• WORK TO COMPLETE: Find the line with "TBOX_INDEX;" and the line with "NOT EXISTS quads_inf_ospg" in the entries below; output exactly those two lines, every line between them, and no others.

*** Opening SOURCE INFORMATION ***

(* ===== verification/StoreSchema.v ===== *)
(** * The schema of a store ([crates/oxilite-core/src/schema.rs], [text.rs])

    The statements that create a store: its tables, the optional indexes and text index, its
    versioning and its system graphs. The schema script is total but for one combination of
    options, for which it panics ([create_schema_panics]). *)

From S2P Require Export HistoryJobs.

Definition SCHEMA_VERSION : string := "2".

Definition TBOX_TABLE : string :=
  "CREATE TABLE IF NOT EXISTS tbox_closure (kind INTEGER NOT NULL, scope INTEGER NOT NULL, sub INTEGER NOT NULL, sup INTEGER NOT NULL, PRIMARY KEY (kind, scope, sup, sub)) WITHOUT ROWID, STRICT".
Definition TBOX_INDEX : string := "CREATE INDEX IF NOT EXISTS tbox_closure_sub ON tbox_closure(kind, scope, sub, sup)".

Record StoreOptions := mkStoreOptions {
  so_graph_index : bool;
  so_text_index : bool;
  so_versioning : Versioning.t;
  so_stamp_index : bool;
  so_as_of_index : bool;
  so_system_graphs : bool;
}.
Definition default_options : StoreOptions := mkStoreOptions true false Versioning.Off false false false.

(** [then_some(true)] of the flags. *)
Definition so_level_change (self : StoreOptions) : LevelChange :=
  mkLevelChange (if so_as_of_index self then Some true else None) (if so_stamp_index self then Some true else None) false None None.

(** ** The text index *)

Module text.
Definition is_text (x : string) : string := "((" +:+ x +:+ ") >> " +:+ show_Z PAYLOAD_BITS +:+ ") IN (3, 4, 10)".

Definition schema_statements : list Statement :=
  Statement_new <$>
  ["CREATE VIRTUAL TABLE IF NOT EXISTS terms_fts USING fts5(lex, content='terms', content_rowid='id', tokenize='unicode61 remove_diacritics 2')";
   "CREATE TRIGGER IF NOT EXISTS terms_fts_insert AFTER INSERT ON terms WHEN " +:+ is_text "NEW.id" +:+
   " BEGIN INSERT INTO terms_fts(rowid, lex) VALUES (NEW.id, NEW.lex); END";
   "CREATE TRIGGER IF NOT EXISTS terms_fts_delete AFTER DELETE ON terms WHEN " +:+ is_text "OLD.id" +:+
   " BEGIN INSERT INTO terms_fts(terms_fts, rowid, lex) VALUES ('delete', OLD.id, OLD.lex); END";
   "INSERT INTO terms_fts(rowid, lex) SELECT id, lex FROM terms WHERE " +:+ is_text "id" +:+
   " AND NOT EXISTS (SELECT 1 FROM oxilite_meta WHERE key = 'text_index' AND value = '1')";
   "INSERT OR REPLACE INTO oxilite_meta(key, value) VALUES ('text_index', '1')"].
End text.

(** ** The tables *)

Definition base_tables : list string :=
  ["CREATE TABLE IF NOT EXISTS oxilite_meta (key TEXT PRIMARY KEY, value TEXT NOT NULL) STRICT";
   "CREATE TABLE IF NOT EXISTS terms (id INTEGER PRIMARY KEY, lex TEXT NOT NULL, dt TEXT, lang TEXT, dir INTEGER, num REAL, nt INTEGER, ts REAL) STRICT";
   "CREATE INDEX IF NOT EXISTS terms_num ON terms(num) WHERE num IS NOT NULL";
   "CREATE INDEX IF NOT EXISTS terms_ts ON terms(ts) WHERE ts IS NOT NULL";
   "CREATE TRIGGER IF NOT EXISTS terms_collision BEFORE INSERT ON terms WHEN EXISTS (SELECT 1 FROM terms t WHERE t.id = NEW.id AND (t.lex IS NOT NEW.lex OR t.dt IS NOT NEW.dt OR t.lang IS NOT NEW.lang OR t.dir IS NOT NEW.dir)) BEGIN SELECT RAISE(ABORT, 'oxilite: term hash collision'); END";
   "CREATE TABLE IF NOT EXISTS triple_terms (id INTEGER PRIMARY KEY, s INTEGER NOT NULL, p INTEGER NOT NULL, o INTEGER NOT NULL, vk TEXT NOT NULL, sk TEXT NOT NULL) STRICT";
   "CREATE TABLE IF NOT EXISTS quads (s INTEGER NOT NULL, p INTEGER NOT NULL, o INTEGER NOT NULL, g INTEGER NOT NULL DEFAULT 0, PRIMARY KEY (s, p, o, g)) WITHOUT ROWID, STRICT";
   "CREATE INDEX IF NOT EXISTS quads_posg ON quads(p, o, s, g)";
   "CREATE INDEX IF NOT EXISTS quads_ospg ON quads(o, s, p, g)";
   "CREATE TABLE IF NOT EXISTS graphs (id INTEGER PRIMARY KEY) STRICT";
   "CREATE TABLE IF NOT EXISTS stats_pred (p INTEGER PRIMARY KEY, triples INTEGER NOT NULL, distinct_s INTEGER NOT NULL, distinct_o INTEGER NOT NULL) STRICT";
   "CREATE TABLE IF NOT EXISTS stats_class (o INTEGER PRIMARY KEY, instances INTEGER NOT NULL) STRICT";
   "CREATE TABLE IF NOT EXISTS stats_po (p INTEGER NOT NULL, o INTEGER NOT NULL, n INTEGER NOT NULL, PRIMARY KEY (p, o)) WITHOUT ROWID, STRICT";
   TBOX_TABLE;
   TBOX_INDEX;
   "CREATE TABLE IF NOT EXISTS quads_inf (s INTEGER NOT NULL, p INTEGER NOT NULL, o INTEGER NOT NULL, g INTEGER NOT NULL DEFAULT 0, PRIMARY KEY (s, p, o, g)) WITHOUT ROWID, STRICT";
   "CREATE INDEX IF NOT EXISTS quads_inf_posg ON quads_inf(p, o, s, g)";
   "CREATE INDEX IF NOT EXISTS quads_inf_ospg ON quads_inf(o, s, p, g)";
   "CREATE TABLE IF NOT EXISTS quads_inf_src (src INTEGER NOT NULL, s INTEGER NOT NULL, p INTEGER NOT NULL, o INTEGER NOT NULL, g INTEGER NOT NULL DEFAULT 0, PRIMARY KEY (s, p, o, g, src)) WITHOUT ROWID, STRICT";
   "CREATE TABLE IF NOT EXISTS inf_producers (id INTEGER PRIMARY KEY, name TEXT NOT NULL) STRICT";
   "CREATE TABLE IF NOT EXISTS shapes_index (target TEXT NOT NULL, path TEXT NOT NULL, datatype TEXT, min_count INTEGER, max_count INTEGER, pattern TEXT, relationship INTEGER NOT NULL DEFAULT 0, PRIMARY KEY (target, path)) WITHOUT ROWID, STRICT";
   "CREATE TABLE IF NOT EXISTS shapes_in (target TEXT NOT NULL, path TEXT NOT NULL, id INTEGER NOT NULL, lex TEXT, dt TEXT, lang TEXT, dir INTEGER, PRIMARY KEY (target, path, id)) WITHOUT ROWID, STRICT";
   "CREATE TABLE IF NOT EXISTS datalog_work (run INTEGER NOT NULL, rel INTEGER NOT NULL, c0 INTEGER NOT NULL DEFAULT 0, c1 INTEGER NOT NULL DEFAULT 0, c2 INTEGER NOT NULL DEFAULT 0, c3 INTEGER NOT NULL DEFAULT 0, c4 INTEGER NOT NULL DEFAULT 0, c5 INTEGER NOT NULL DEFAULT 0, PRIMARY KEY (run, rel, c0, c1, c2, c3, c4, c5)) WITHOUT ROWID, STRICT";
   "CREATE TABLE IF NOT EXISTS update_buffer (op INTEGER NOT NULL, s INTEGER NOT NULL, p INTEGER NOT NULL, o INTEGER NOT NULL, g INTEGER NOT NULL) STRICT";
   "CREATE TABLE IF NOT EXISTS oxilite_guard (graph_does_not_exist INTEGER CHECK (graph_does_not_exist IS NULL), graph_already_exists INTEGER CHECK (graph_already_exists IS NULL), computed_value_not_storable INTEGER CHECK (computed_value_not_storable IS NULL)) STRICT"].

Definition base_schema (options : StoreOptions) : Request :=
  Request_atomic
    ((Statement_new <$> base_tables) ++
     (if so_graph_index options then [Statement_new "CREATE INDEX IF NOT EXISTS quads_gspo ON quads(g, s, p, o)"] else []) ++
     (if so_text_index options then text.schema_statements else []) ++
     [Statement_new ("INSERT OR IGNORE INTO oxilite_meta(key, value) VALUES ('schema_version', '" +:+ SCHEMA_VERSION +:+ "'), ('graph_index', '" +:+
        flag (so_graph_index options) +:+ "'), ('int_offset', '" +:+ show_Z INT_OFFSET +:+ "'), ('payload_bits', '" +:+ show_Z PAYLOAD_BITS +:+
        "'), ('integer_tag', '" +:+ show_Z (Tag.to_u8 Integer) +:+ "')")]).

Section schema.
Context {OX : Oxrdf} {XX : Xxh3} {OD : OxsDatatypes}.
(** The triples of the bundled vocabulary file, read by a third-party parser. *)
Context (vocabulary : list Triple).

Definition system_graph_statements (caps : Capabilities) : list Statement :=
  EncodedQuads_insert_statements (EncodedQuads_new (system_quads vocabulary)) caps ++ closure_statements ++ Shapes.refresh_statements.

Definition no_versioning : VersionState := mkVersionState Versioning.Off History.None_ false false false.

Definition create_schema (options : StoreOptions) : result Fault Request :=
  change ← (if Versioning.leb (so_versioning options) Versioning.Off then Ok []
            else expect (ok (change_statements (so_level_change options) no_versioning (so_versioning options)))
                   "versioning from off is always possible");
  Ok (mkRequest (statements (base_schema options) ++ change ++
                 (if so_system_graphs options then system_graph_statements d1 else []))
        (mode (base_schema options))).

Definition schema_sql_with (options : StoreOptions) (extra : list Statement) : result Fault string :=
  r ← create_schema options;
  Ok (foldl (fun out s => out +:+ sql s +:+ ";" +:+ NEWLINE)
        ("-- oxilite schema (generated by oxilite_core::schema::schema_sql)" +:+ NEWLINE) (statements r ++ extra)).

Definition schema_sql (options : StoreOptions) : result Fault string := schema_sql_with options [].
End schema.

(** C37: the schema of a store is created for every combination of options but one: with stamped
    versioning and the as-of index the code panics, although it takes versioning from [off] to
    be always possible; the index needs a change log, which only the level [log] has. *)
Theorem create_schema_panics {OX : Oxrdf} {XX : Xxh3} {OD : OxsDatatypes} vocabulary options :
  is_ok (create_schema vocabulary options) = negb (bool_decide (so_versioning options = Versioning.Stamped) && so_as_of_index options).
Proof. unfold create_schema. destruct options as [gi ti [] si [] sg]; try reflexivity; by destruct si. Qed.
(** ** The entry points of the crate ([lib.rs]) *)

Section entry.
Context {OX : Oxrdf} {XX : Xxh3} {OD : OxsDatatypes} {SD : StrDebug} {TD : TermDisplay} `{LC : Lowercase}.

(** A parsed program, or the reason there is none. *)
Definition parsed {A} (src : string) (f : Program -> result CompileFault A) : fueled CompileFault A :=
  match Parser.parse src with
  | Returned program => run (f program)
  | Raised e => Raised (Refused e)
  | OutOfFuel => OutOfFuel
  end.

Definition compile_checked (program : Program) (caps : Capabilities) (options : Options) (run_no : Z)
  : result CompileFault Compiled :=
  analysis ← map_err Refused (analyse program);
  compile program analysis caps options run_no.

Definition compile_source (src : string) (caps : Capabilities) (options : Options) (run_no : Z)
  : fueled CompileFault Compiled := parsed src (fun p => compile_checked p caps options run_no).

Definition version_of (src : string) (options : Options) : fueled CompileFault (option string) :=
  match o_as_of options with
  | Some v => Returned (Some v)
  | None => parsed src (fun p => Ok (version p))
  end.

Definition push_ref (refs : list string) (a : Atom) : list string :=
  match at_ a with Some (AtVersion r) => push_new refs r | _ => refs end.

Definition version_refs (src : string) (options : Options) : fueled CompileFault (option string * list string) :=
  parsed src (fun p =>
    let whole := match o_as_of options with Some v => Some v | None => version p end in
    let refs := foldl (fun refs i => match i with BAtom a | Negated a => push_ref refs a | Constraint _ => refs end) []
                  (rules p ≫= body) in
    Ok (whole, match goal p with Some g => push_ref refs (goal_atom g) | None => refs end)).

Definition prepare (src : string) (caps : Capabilities) (options : Options) (run_no : Z)
  : fueled CompileFault DatalogJob :=
  compiled ← compile_source src caps options run_no; Returned (DatalogJob_new compiled caps).

Inductive ProgramJob := PlainJob (j : DatalogJob) | HostedJob (j : HostJob).

Definition program_step (runs : nat -> Z) (j : ProgramJob) (response : option Response)
  : result Fault (Step DatalogResult * ProgramJob) :=
  match j with
  | PlainJob j => '(st, j) ← datalog_step j response; Ok (st, PlainJob j)
  | HostedJob j => '(st, j) ← host_step runs j response; Ok (st, HostedJob j)
  end.

Definition prepare_program (src : string) (caps : Capabilities) (options : Options) (run_no : Z)
  : fueled CompileFault ProgramJob :=
  parsed src (fun program =>
    hosts ← map_err Refused (uses_host_functions program (o_functions options));
    if (hosts : bool) then j ← map_err Refused (HostJob_new program caps options); Ok (HostedJob j)
    else compiled ← compile_checked program caps options run_no; Ok (PlainJob (DatalogJob_new compiled caps))).
Lemma next_starts self self' which job vars : hj_next runs self = Ok self' -> hj_current self = None ->
  hj_current self' = Some (which, job, vars) ->
  hj_queue self' = hj_queue self /\ (which = None -> hj_queue self = []) /\ (forall i, which = Some i -> hj_queue self <> []).
Proof.
  unfold hj_next. intros Hn Hc Hc'. destruct (hj_queue self) as [|i q] eqn:Hq.
  - apply bind_ok in Hn as (j & _ & Hn). injection Hn as <-. cbn in Hc' |- *. rewrite Hq. by injection Hc' as <- _ _.
  - apply bind_ok in Hn as (rule & _ & Hn). destruct (split rule _) as [sql vs]. destruct vs as [|v vs].
    + apply bind_ok in Hn as (facts & _ & Hn). injection Hn as <-. cbn in Hc'. congruence.
    + apply bind_ok in Hn as (j & _ & Hn). injection Hn as <-. cbn in Hc' |- *. rewrite Hq. by injection Hc' as <- _ _.
Qed.

Lemma ended_resolves self which vars res self' : run_ended self which vars res = Ok (None, self') ->
  exists i, which = Some i /\ hj_queue self' = tail (hj_queue self) /\ hj_current self' = None.
Proof.
  unfold run_ended. destruct which as [i|].
  - intros (rule & _ & (facts & _ & H)%bind_ok)%bind_ok. injection H as <-. by exists i.
  - intros (out & _ & H)%bind_ok. done.
Qed.

(** *** Runs inside the job *)

(** Between two runs nothing is asked of the queue; during the run of a rule the rule heads it. *)
Definition queued self : Prop :=
  match hj_current self with Some (Some _, _, _) => hj_queue self <> [] | _ => True end.

(** The turn a response starts. *)
Definition turn self (response : option Response) : result Fault (HostJob * option Response) :=
  match hj_current self with
  | Some _ => Ok (self, response)
  | None => self ← hosted (hj_next runs self); Ok (self, None)
  end.

Lemma step_inner_S n self response : step_inner runs (S n) self response =
  ('(self, response) ← run (turn self response);
   match hj_current self with
   | None => step_inner runs n self response
   | Some (which, job, vars) =>
       '(st, job) ← run (datalog_step job response);
       match st with
       | Execute r => Returned (Execute r, set_current self (Some (which, job, vars)))
       | Done res =>
           '(out, self) ← run (hosted (run_ended self which vars res));
           match out with
           | Some out => Returned (Done out, self)
           | None => step_inner runs n self None
           end
       end
   end).
Proof. reflexivity. Qed.

(** The fuel of the [loop] only has to be enough. *)
Lemma step_inner_mono n m self response : (n <= m)%nat ->
  step_inner runs n self response <> OutOfFuel -> step_inner runs m self response = step_inner runs n self response.
Proof.
  revert m self response. induction n as [|n IH]; intros [|m] self response Hm; try done; [lia|].
  rewrite !step_inner_S. destruct (turn self response) as [[self1 resp1]|e]; [|done]. cbn [run mbind fueled_bind].
  destruct (hj_current self1) as [[[which job] vars]|]; [|apply IH; lia].
  destruct (datalog_step job resp1) as [[[q|res] job']|e]; [done| |done]. cbn [run mbind fueled_bind].
  destruct (run_ended self1 which vars res) as [[[a|] self2]|e]; [done| |done]. apply IH. lia.
Qed.
Lemma fmt_time_parse n : 0 <= n < DAY_NS -> parse_time (fmt_time n) = Ok n.
Proof.
  intros Hn. destruct (fmt_time_shape n Hn) as (h & m & s & ns & tail & -> & Hh & Hm & Hs & Hns & Heq & Ht).
  destruct (fmt_02 h ltac:(lia)) as (Hhl & Hha & Hhn & Hho).
  destruct (fmt_02 m ltac:(lia)) as (Hml & Hma & Hmn & Hmo).
  destruct (fmt_02 s ltac:(lia)) as (Hsl & Hsa & Hsn & Hso).
  set (H := fmt_0 2 h) in *. set (M := fmt_0 2 m) in *. set (S := fmt_0 2 s) in *.
  assert (Hrange : (23 <? h) || (59 <? m) || (59 <? s) = false)
    by (destruct (Z.ltb_spec 23 h), (Z.ltb_spec 59 m), (Z.ltb_spec 59 s); lia).
  unfold parse_time. destruct Ht as [(-> & -> & ->)|[(-> & ->)|(F & v & -> & HF & HFl & HFv & Hv)]].
  - rewrite string_app_nil_r. rewrite find_byte_none by over_side. cbn [mbind result_bind].
    rewrite contains_colon, time_parts_hm by done. cbn [mbind result_bind length Nat.ltb Nat.leb existsb].
    rewrite Hhl, Hml, Hha, Hma, Hhn. cbn [negb orb Nat.eqb mbind result_bind].
    rewrite Hmn. cbn [mbind result_bind]. rewrite Hrange. cbn [mbind result_bind].
    by rewrite time_value, Heq by done.
  - rewrite find_byte_none by over_side. cbn [mbind result_bind].
    rewrite contains_colon, time_parts_hms by done. cbn [mbind result_bind length Nat.ltb Nat.leb existsb].
    rewrite Hhl, Hml, Hsl, Hha, Hma, Hsa, Hhn. cbn [negb orb Nat.eqb mbind result_bind].
    rewrite Hmn. cbn [mbind result_bind]. rewrite Hsn. cbn [mbind result_bind]. rewrite Hrange.
    cbn [mbind result_bind]. by rewrite time_value, Heq by done.
  - set (main := H +:+ String ":" (M +:+ String ":" S)).
    replace (H +:+ String ":" (M +:+ String ":" (S +:+ String "." F))) with (main +:+ String "." F)
      by (unfold main; rewrite <- string_app_assoc, string_app_cons, <- string_app_assoc, string_app_cons; done).
    rewrite find_byte_at by (done || (unfold main; over_side)).
    assert (Hp : all_chars printable (main +:+ String "." F) = true) by (unfold main; over_side).
    rewrite slice_left, slice_after by done. cbn [mbind result_bind].
    rewrite (proj2 (Nat.ltb_ge 9 _)) by lia.
    assert (contains_char main ":" = true) as -> by apply contains_colon.
    assert (split_char ":" main = [H; M; S]) as -> by (by apply time_parts_hms).
    cbn [mbind result_bind length Nat.ltb Nat.leb existsb].
    rewrite Hhl, Hml, Hsl, Hha, Hma, Hsa, Hhn. cbn [negb orb Nat.eqb mbind result_bind].
    rewrite Hmn. cbn [mbind result_bind]. rewrite Hsn. cbn [mbind result_bind]. rewrite Hrange.
    rewrite all_digits_over by (done || (apply length_nonempty; lia)).
    cbn [negb orb]. rewrite (pad_right_num F v) by done. cbn [mbind result_bind]. rewrite Hv.
    by rewrite time_value, Heq by done.
Qed.

Lemma fmt_time_over n : 0 <= n < DAY_NS -> over TIME_CHARS (fmt_time n).
Proof.
  intros Hn. destruct (fmt_time_shape n Hn) as (h & m & s & ns & tail & -> & Hh & Hm & Hs & Hns & Heq & Ht).
  assert (forall z, 0 <= z -> over DIGITS (fmt_0 2 z)) as Hd by (intros; by apply fmt_0_over).
  pose proof (Hd h ltac:(lia)). pose proof (Hd m ltac:(lia)). pose proof (Hd s ltac:(lia)).
  unfold over. destruct Ht as [(-> & _)|[(-> & _)|(F & v & -> & HF & _)]]; over_side.
Qed.

(** ** Offsets and zones *)

Definition offset_ok (o : Z) : Prop := Z.abs o <= 18 * 3600 + 59 * 60 + 59.
Definition OFFSET_CHARS : list ascii := "Z"%char :: "+"%char :: "-"%char :: ":"%char :: DIGITS.

Lemma filter_bytes_app p a b : filter_bytes p (a +:+ b) = filter_bytes p a +:+ filter_bytes p b.
Proof.
  induction a as [|c a IH]; [done|]. rewrite string_app_cons. cbn.
  destruct (p c); [by rewrite string_app_cons, IH|done].
Qed.

Lemma filter_bytes_id p a : all_chars p a = true -> filter_bytes p a = a.
Proof.
  induction a as [|c a IH]; [done|]. cbn. intros [Hc Ha]%andb_true_iff. by rewrite Hc, IH.
Qed.

Lemma filter_colon_digits a :
  over DIGITS a -> filter_bytes (fun c => negb (Ascii.eqb c ":")) a = a.
Proof. intros. apply filter_bytes_id. over_side. Qed.
(** How a printed duration is read back: as itself, unless it is [unreadable]. *)
Lemma duration_text_read self :
  dur_ok self ->
  if unreadable self
  then exists m, T_parse Duration (Dur_render self) = Err (Raise (Runtime m))
  else T_parse Duration (Dur_render self) = Ok (TDuration self).
Proof.
  intros Hok. destruct (decide (self = Dur_default)) as [->|Hne]; [by vm_compute|].
  pose proof (Dur_render_text self Hne) as Htext.
  change (date_text self +:+ ?x) with (body_text self) in Htext. rewrite Htext.
  pose proof (body_text_over self) as Ho. apply (over_all _ printable) in Ho; [|done].
  unfold T_parse. rewrite trim_printable by done.
  change ("P" +:+ body_text self) with (String "P" (body_text self)).
  unfold parse_duration. cbn [strip_prefix]. change (Ascii.eqb "-" "P") with false. cbn iota.
  rewrite alternative_form_eq. fold form_units. rewrite body_alternative.
  destruct (unreadable self) eqn:Hu.
  - rewrite ok_bind. destruct (unreadable_alternative (String "P" (body_text self)) self Hu) as [m Hm].
    exists m. by rewrite Hm.
  - rewrite body_not_date, ok_bind, parse_units_text by done. reflexivity.
Qed.
End parse.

*** Closing SOURCE INFORMATION ***

• WORKED SOLUTION:
   TBOX_INDEX;
   "CREATE TABLE IF NOT EXISTS quads_inf (s INTEGER NOT NULL, p INTEGER NOT NULL, o INTEGER NOT NULL, g INTEGER NOT NULL DEFAULT 0, PRIMARY KEY (s, p, o, g)) WITHOUT ROWID, STRICT";
   "CREATE INDEX IF NOT EXISTS quads_inf_posg ON quads_inf(p, o, s, g)";
   "CREATE INDEX IF NOT EXISTS quads_inf_ospg ON quads_inf(o, s, p, g)";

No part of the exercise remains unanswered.